Housing available and there is no way to keep prices high in Europe a city where the sheer amount of real estate investment has led to a upside monster rents and values of this magnitude: whoever bought a house in 2010 in Berlin would have paid an average of 1,700 euros per square meter and would sell today for 5,000. Introducing a form of “rent control” in 2015 did not slow down the rally: plus 44% on rents over five years. The movements for the house are fierce but the political proposals often hit the rocks of the feasibility economic and legal. In 2019 there was an attempt to impose a ceiling on the cost of rent by law and freeze the rents until 2025. While Bloomberg called it an “incoming disaster”, the Constitutional Court rejected it this year by requiring the restitution of all arrears. The referendum raises the stakes even speaking of expropriation. Which would have its feasibility in Article 15 of the German Constitution, according to the Financial Times.

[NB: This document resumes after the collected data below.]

(* ===== verification/Prelude.v ===== *)
(** * hcproxy: a verified model

    hcproxy (src/src/) is a proxy for HTTP CONNECT. [RunProxy] (hcproxy.cc)
    accepts clients for ever; each is handed by callbacks from component to
    component: the acceptor returns a socket, the parser reads
    "CONNECT host:port HTTP/1.x" from it, the resolver finds the addresses of
    host:port, the connector connects to one, and the forwarder sends the
    response and relays bytes both ways until both directions are shut. Parser,
    connector and forwarder each have one or more event loops - a thread around
    epoll - and handlers of one socket each, which are counted references in
    an intrusive list ordered by deadline; the resolver has a cache, a pool of
    threads, and [getaddrinfo].

    ** Files, in the order in which they build on each other

    - Prelude: outcomes of a piece of program (it returns, a [CHECK] of it
      fails, its behaviour is undefined, the model's fuel is used up); a state
      monad [M] with total-correctness triples [wp m Q s]; C strings, bytes,
      machine integers, lists.
    - Logging (bits.h, logging.h, logging.cc, check.h): the [LOG] and [CHECK]
      statements with [errno].
    - IntrusiveList (list.h, list.cc): nodes in a heap, [AddTail] and [Erase],
      against a list of addresses.
    - Epoll (epoll.h, epoll.cc, time.h): the wrapper of epoll over a class of
      kernels that keep an interest list; the clock.
    - EventLoop (event_loop.h, event_loop.cc): the heap of handlers with
      reference counts, registration, deadlines, the pipe of scheduled
      functions, and one turn of [Loop]: [hold] is the first loop over the
      events, [dispatch] the second, [expire] the loop over the deadlines. Its
      invariant [Inv]; the interfaces [HandlerOwner] and [LoopClient] for a
      class of handlers. LoopTheorems: what holds of every client.
    - Frame: what a turn of a loop cannot change, found by following its text
      ([Stable]); what a class of handlers keeps beside its own invariant.
      Deadlines: how long a handler can stay past its deadline, over any number
      of turns.
    - OneShot: the handlers that answer one callback and go: what the parser
      and the connector share, as an instance of [LoopClient].
    - Sock, Addr (sock.h, sock.cc, addr.h, addr.cc): errors of sockets,
      descriptors, addresses and their text.
    - Parser (parser.h, parser.cc): [Read] and its handler, against a reference
      definition and a regular expression.
    - Connector (connector.h, connector.cc): [Connect] and its handler.
    - Buffer, Forwarder, ForwarderTheorems, ForwarderLoop, ForwarderNew,
      ForwarderRuns (forwarder.h, forwarder.cc): the buffer, which is a pipe of
      the kernel; a link and its peer, with every operation and the invariant
      [Fwd]; [ForwardFromOther]; the instance of [LoopClient]; [New]; runs.
    - Executor: what the resolver needs of a pool of threads, as a class.
      ThreadPool (thread_pool.h, thread_pool.cc): the pool, a step of a thread
      being a critical section. PoolExecutor: the pool is an executor.
    - Dns (dns.h, dns.cc): the cache, the rings of addresses, the critical
      sections of [Resolve] and [ProcessCacheEntry]. DnsRuns: their
      interleavings, over any executor, and the invariants. DnsRings: the
      deleter of the shared pointers, and runs in which it frees the rings.
      DnsSettles: with the pool as the executor, every call is answered.
    - Acceptor (acceptor.h, acceptor.cc): the constructor and [Accept].
    - Os: one kernel for all components, and what its calls of one kind leave of
      what is observed by others; SimOs: a kernel that keeps all laws.
    - Footprint: what a turn of each component changes, and which changes by
      others each component stands. Requests: what the parser answers is what a
      client has sent. Pairs: the forwarder's links have the sockets of one
      call of [Forward].
    - Hcproxy (hcproxy.cc): [IsAllowedPort] and the callbacks of [RunProxy],
      with the resolver and its pool as one system, and any parser and
      connector.
    - Whole: the program, the three event loops, the resolver, the acceptor's
      loop and the callbacks as threads over one kernel; WholeInv: its
      invariant, and that its steps are those of Hcproxy; WholeStory: what has
      been done for each client; WholeRuns: the theorems; WholeExample: a run.
    - Main (hcproxy.cc, event_loop.cc): [main], and the constructors up to the
      state where the runs begin.

    ** What the theorems show

    - The whole program, from its start ([RunProxy_starts]): it
      implements the abstract proxy ([whole_refines_proxy]); each client that is
      connected has the server that it has asked for ([whole_connects]); no
      client is forgotten or served twice ([whole_clients_kept]); each
      descriptor has one owner and the bytes arrive in order ([whole_relays]);
      what is to be done can be done ([whole_goes_on]); every step keeps the
      state well-formed ([whole_step_well_formed]).
    - The abstract proxy: every client is in one place - a callback, the
      forwarder, or closed - at any time, and addresses connected to are of
      allowed ports ([proxy_serves_once], [proxy_allowed_ports]).
    - Every callback is called exactly once: by the parser, the resolver and
      the connector ([request_answered_once], [resolve_answered_once],
      [connect_answered_once]), the parser's in time ([request_answered_in_time]).
    - The event loop is safe for every class of handlers that keeps
      [LoopClient]: no [CHECK] fails, nothing is used after it is freed, no
      reference is lost, no deadline is left behind ([Loop_turn_safe] and the
      theorems on turns of the parser, connector and forwarder, which
      discharge the interface).
    - The forwarder relays exactly the bytes it takes, in order
      ([relayed_in_order], between two open links; [link_OnEvent_correct] for
      the callback that closes one), moves all that can be moved
      ([ForwardFromOther_correct]) and closes each descriptor once. Bytes are
      lost only after EPOLLERR, the timeout, or a failure of splice(2), which
      the view of the kernel counts ([broke]).
    - [Read] accepts the regular expression in the comment of parser.cc, however
      the text arrives.
    - The thread pool runs each function once, not before its time and in order,
      loses no wake-up, and its destructor returns.
    - The resolver's answers are fresh and of the right key; the loop that
      catches up with the use of addresses ends. Nothing more is needed for an
      answer than that the threads go on: the resolver and its pool make a
      number of steps that is bounded by a rank, and at their end every callback
      has been called ([resolver_settles]). The lists of [getaddrinfo] are freed
      whole, once, when nothing points to them, and no freed address is read
      ([rings_released]).
    - A handler that is past its deadline stays registered for less than one
      timeout more ([timeouts_come]), and can stay that long
      ([expired_handler_waits]).
    - The text of an address can be read back ([print_IpPort_read]).
    - Refinements: the intrusive list is a sequence, [EPoll] a map, the loop a
      queue by deadline, the thread pool an executor.
    - Errors: what aborts, and two places where the code does not do what it
      means to: [dns_error_reads_dangling], [unresolved_at_boot].

    ** How the code is modelled

    Code outside src/ - the kernel's calls, [getaddrinfo], [freeaddrinfo] - is a
    parameter: a class of operations, and where needed a class of laws which
    say what the manual says of a call. Each example instantiates them with a
    small system that computes. Handlers, nodes, cache entries and addresses
    live in heaps by address, so a use of freed memory is an outcome, [UB],
    which the theorems exclude. What the program relies on beside the manual is
    said where it is assumed: [PipeAssumptions] (the kernel grants the pipes'
    sizes; a peer sends finitely many bytes while one event is handled),
    [EpollLaws] (memory for watches, no signal that interrupts a wait),
    [turn_env] (a turn takes less time than the timeout, the kernel reports the
    loop's pipe as readable only when it is). Callbacks and scheduled functions are names. A
    statement [LOG] is left out where its operands have no effect, and its
    operands are kept where they have ([IpPort] has a [CHECK]).

    Steps of different threads are interleaved as the code can be: a handler's
    loop has one thread, and the functions scheduled from others are in its
    pipe; in the thread pool and the resolver what happens between two releases
    of a mutex is one step. In the whole program a step is a turn of an event
    loop, a step of the resolver or its pool, a client accepted, or a callback;
    the callbacks that a turn calls run after it, in any order. The components
    of the whole program act on the kernel that the others have left ([load_par],
    [load_con], [load_fwd]); each is shown to keep its invariant whatever the
    others do that does not concern its descriptors. Operands of [|] may be evaluated in either order
    ([left_first] in Forwarder).

    Fuel: [Read_loop] has the free space of the buffer, [forward_loop] a measure
    of what can be moved, [rotate] the number of uses, [close_ring] and
    [Describe] the number of nodes; the theorems show that it is enough. The
    fuel of [expire] and of a turn is any number from the size of the list or
    pipe on. [Accept] may be refused for ever, so its theorem has the number of
    refusals.

    Simplified: [event_loop_] is a boolean, as a handler has one loop at a
    time; [ref_count_], [use_count] and times are unbounded integers
    ([last_idx_] of the thread pool is not); a notification of a condition
    variable that has been called is delivered at any later time; the
    [std::function] of a work item is a name, or empty; the mutexes
    themselves are not modelled, their critical sections are.

    Left out of the starts: [freeaddrinfo] of the acceptor's own lookup; the
    writing end of a loop's pipe and its epoll descriptor, which are opened
    ([new_loop]) but are not in the loop's state, so the theorems on the owners
    of descriptors do not cover them.

    Not modelled: what a thread of one loop does between two system calls of a
    turn of another (a turn is one step: the definitions of a component run from
    call to call without a point where others come in; that the others' turns
    before and after it do no harm is what Footprint shows); the release of the
    resolver's rings in the whole program (the resolver by itself does the same
    with it and without it, by [rings_released]); the destructors of objects
    that live as long as the process; the text of the log but for its format
    and its effect on [errno]; signals other than SIGPIPE. *)

From stdpp Require Export base tactics list gmap relations strings.
From Stdlib Require Export Ascii ZArith Lia.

Ten days before the referendum, Deutsche Wohnen And Vonovia they sold almost 15,000 apartments to the city, worth 2.46 billion euros. There is a plan to sell a total of 20 thousand in exchange for political support for the merger of the maxi group. “With this sale of real estate to municipal building societies, we are fulfilling a central promise in the Berlin Senate,” he said. Rolf Buch, CEO of Vonovia. “We are selling the apartments at a fair price”. The most radical part of the housing movements does not fit in and challenges it. After years of “speculation” – it is the thesis – now the public pays the private individuals dearly and provides them with liquidity for further lucrative financial operations just as the movements take hold. A double gain. Or, to make an Italian parallel, the privatizations of the nineties but on the contrary. Where instead of giving industries and concessions to individuals, it is the latter who pay a high price for their partial and temporary retreat.